L’entrée de la femme sur la place publique ne s’est pas faite uniquement par le biais de l’engagement politique ou de sa participation à l’effort de guerre; ses activités économiques ont aussi servi cette même fonction. Cela est particulièrement vrai lorsque la guerre dure

longtemps, comme cela a été le cas au Liban et dans les territoires occupés. Dans ces deux situations, la dislocation du tissu socio-économique est venue compromettre la survie de nombreuses familles. La mort et l’emprisonnement des hommes ayant transformé les femmes en chefs de famille, ces dernières sont devenues responsables de l’approvisionnement et de la survie des leurs (Abdo, 1987; Zahar, 2005).

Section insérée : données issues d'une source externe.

(* ===== verification/Prelude.v ===== *)
(** * A verification of the core of the Ultra kernel

    Ultra is a hobby operating system: a kernel in C++ (src/Kernel), a small C library
    (src/Userland/LibC) and a boot loader.  This library is a shallow embedding of the parts of
    the kernel that carry its own logic, with the theorems that make them correct.  Definitions
    are translated from the source and keep its names; the comment above a definition gives the
    file and the lines it translates.

    ** Conventions

    The model is the AMD64 build: [size_t] and addresses are 64-bit words, written as [Z] with
    the wrap-around of each operation written out ([+!], [-!], [wrap32], ...).  Code that can
    stop (assertions, panics, invalid pointers and indices) returns a [result]; a [Fault] is a
    stop, so a theorem that says [= Ok ...] also says that no assertion fails and no pointer is
    invalid.  Errors that the kernel reports are values of [error_code].  Loops that are not
    structural take fuel, and exhausted fuel is the fault [OutOfFuel]: since the theorems prove
    [= Ok ...], the fuel that the definitions pass is proved to be enough.  The bounds are the
    number of remaining elements (arrays, strings, bitmaps), the size of the tree (red-black
    trees), the number of clusters of the volume (chains of FAT32) and the number of records of
    the volume (directories), and the size of memory (walks along C strings).

    ** The components and their files

    - Prelude: words, results, automation and shared lemmas.  Utilities: the searches and sorts
      of Common/Utilities.h.  BitArray: Common/DynamicBitArray.h.  DynamicArray:
      Common/DynamicArray.h over raw and constructed slots.  Strings, StringClass:
      StringView and String of Common/String.h, with the small-string representation.
      Conversions: Common/Conversions.h, over the digits of Numerals.  LogRing:
      Common/CircularBuffer.h and the ring of log rows of Common/LogRing.h.  IntrusiveList:
      the nodes of Common/List.h, over a heap of nodes.
    - Memory.  Page and Range (Memory/Page.h, Range.h); PhysicalRegion, the page allocator of a
      range of RAM; PhysicalMemory, the page allocation of MemoryManager over all of them;
      PagingEntry, AddressSpace: the entries and the four levels of paging tables, in words of
      physical memory; PageWalk and the AddressSpace... files after it prove the operations on
      them; VirtualRegions: regions of virtual memory, the page fault handler and preallocation,
      proved in VirtualRegionsCorrect and PhysicalRanges; MemoryMap, the E820 map;
      VirtualAllocator, the allocator of virtual ranges, over the interface of OrderedSet;
      HeapAllocator, the kernel heap.
    - RedBlackTree and its companions: the pointer code of Common/RedBlackTree.h over a store of
      nodes.  RedBlackTreeRep relates stores to trees, ...Search, ...Insert and ...Remove prove
      the operations, and RedBlackTreeSet instantiates the interface OrderedSet.
    - Multitasking.  Scheduler: threads, processes, blockers and scheduling decisions
      (Multitasking/Scheduler, Thread, Process, Blocker, TaskFinalizer); SchedulerInv and the
      files after it prove an invariant of every reachable state.  Parking is the interface by
      which other components block and wake threads, with the scheduler as its instance.  Mutex:
      Mutex and SharedMutex of Multitasking/Mutex.cpp, against that interface.
    - Files.  IOStream: error codes and copies from and to user memory.  Pipe:
      FileSystem/Pipe.cpp.  BlockStore is the interface of an array of blocks; DiskCache proves
      FileSystem/DiskCache.cpp to be one.  FatTable, FatChains: the allocation table of FAT32
      and chains of clusters, over that interface; FatFile: reading and writing files;
      FatDirectory, FatCreate: directories, long names and creating files; FatOpen: the open
      files, their references and locks, and the walk along a path; FatRemove: removing
      and creating files by path, the first proved in FatRemoveCorrect.  FatNames: 8.3 names;
      Paths: validation and iteration of paths.  FileIterator: the streams of a file, over the
      interface [FileOps] of FileSystem/File.h, which FatFileStream shows the files of FAT32
      to implement.  Vfs: FileSystem/VFS.cpp, the partition tables, the prefixes and the
      operations on paths, over the interface [FileSystems]; proved in VfsCorrect.
    - Time: the calendar, the tick of the clock and the decoding of the real-time clock.
    - The C library (Userland/LibC).  LibcMemory: the bytes of a process and ctype.c; LibcString:
      string.c and strings.c; LibcPrintf: vsnprintf and everything below it in stdio.c, written
      against the interface [Sink] of its destination, with atoi; LibcPrintfSim is the
      simulation between two destinations and LibcPrintfCorrect the one of buffer and text;
      LibcStdio: the buffered streams, over the interface [Kernel] of the system calls;
      LibcMalloc: the heap of malloc.c, over the interface [OS].

    ** What the theorems show

    - Containers and allocators refine an abstract description: the tree is a sorted list, the
      heap a set of disjoint live blocks, the virtual allocator a set of disjoint ranges; every
      operation is specified on every branch, errors included.  A dynamic array is a list under
      every operation but its copy assignment, which does not copy.
    - The paging tables of an address space are a tree of distinct allocated pages, and mapping
      or unmapping pages changes the translation of those pages only; a page that is mapped has
      the rights asked for on every level, if the tables above it that exist have them; a page
      fault in a region backs the page with fresh zeroed memory and nothing else; destroying an address
      space returns every page it took.
    - The scheduler is safe in every state reachable by any interleaving of the processors that
      respects the callers' obligations and in which no two threads sleep until the same time
      (the multiset of the sleeping threads is taken by its content, and the defect of
      RedBlackTree.h:453 needs two equal elements); it runs ready threads in order, and a
      wake-up that comes before its thread sleeps is not lost.  Mutexes exclude, and a waiting
      thread is woken when the mutex is released, while no thread is being killed.  A pipe is a
      queue of bytes whatever its users do, and whoever leaves the queue of a pipe is unblocked.
    - The disk cache over a disk (not over memory, which it does not cache) is indistinguishable
      from the disk, keeps the most recently used blocks, and its flush makes every write
      durable.  Allocating and freeing clusters keeps the chains of the other files; reading and
      writing a contiguous file is reading and writing its bytes; iterating over a directory
      lists its files, and a file that is created is listed under its name; a path opens the
      file that the directories lead to, and takes one reference; removing a file takes it out
      of its directory, frees its clusters and touches nothing else.  The names and paths that
      the code mishandles are named in these theorems' comments.  The streams of a file are
      positions in its bytes, all the way down to the disk; every FAT32 partition that the tables
      lead to, through two extended boot records at most, is mounted under a prefix of its own.
    - A log ring shows the last rows written to it, whole and in order; the linked lists of a
      heap of nodes are sequences that share no node.
    - In the C library, string searches agree with their definitions on lists; vsnprintf is the
      formatter on an unbounded text cut to its buffer, for every format, and the plain
      conversions render numerals that atoi reads back; a stream delivers what is written to
      it in order to a handle that takes all of a write; live allocations of the heap never
      overlap, and free undoes malloc, while the heap need not grow and no request is of exactly
      64 chunks.

    Where the code does not do what it means to, an [Example] evaluates the definitions on an
    input that shows it.

    ** Not modelled

    Assembly, port and memory-mapped I/O (AHCI, XHCI, PCI, APIC, PS/2, video), the drawing of
    the window manager and logging have no behaviour to state beyond the device.  A disk is a
    function from addresses to bytes.  Spin locks are taken as the atomicity of the sections
    they protect; the counters that Pipe::clone changes without its lock are taken as atomic too.
    Killing a thread while mutexes are in use is not covered by the theorems on mutexes, and
    opening a file of FAT32 with CREATE need not end ([open_loop_livelock] of VfsCorrect).  The
    context switch is the assignment of a thread to a processor.  Mounting a
    volume of FAT32 and the file descriptors of processes are not modelled. *)
From Stdlib Require Export ZArith Lia.
From stdpp Require Export base tactics numbers sets list option sorting.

Plusieurs auteures45 s’entendent donc pour dire que le mouvement national palestinien et la guerre ont joué un rôle de catalyseurs de changement dans la communauté palestinienne, et ce, aussi bien dans la vie privée que dans la vie publique des femmes palestiniennes. Pour Sayigh, cette mobilisation à la fois politique et économique a ouvert un nouveau champ d’expression pour les femmes palestiniennes et « leur a donné une "voix" » (2007c : 86). Ceci dit, d’autres chercheurs précisent tout de même que la pleine participation aux diverses sphères de la Révolution, en particulier au niveau du leadership, continue d'être en grande partie réservée aux hommes (Abdo, 1987; Peteet, 1991; Giacaman et al., 2000).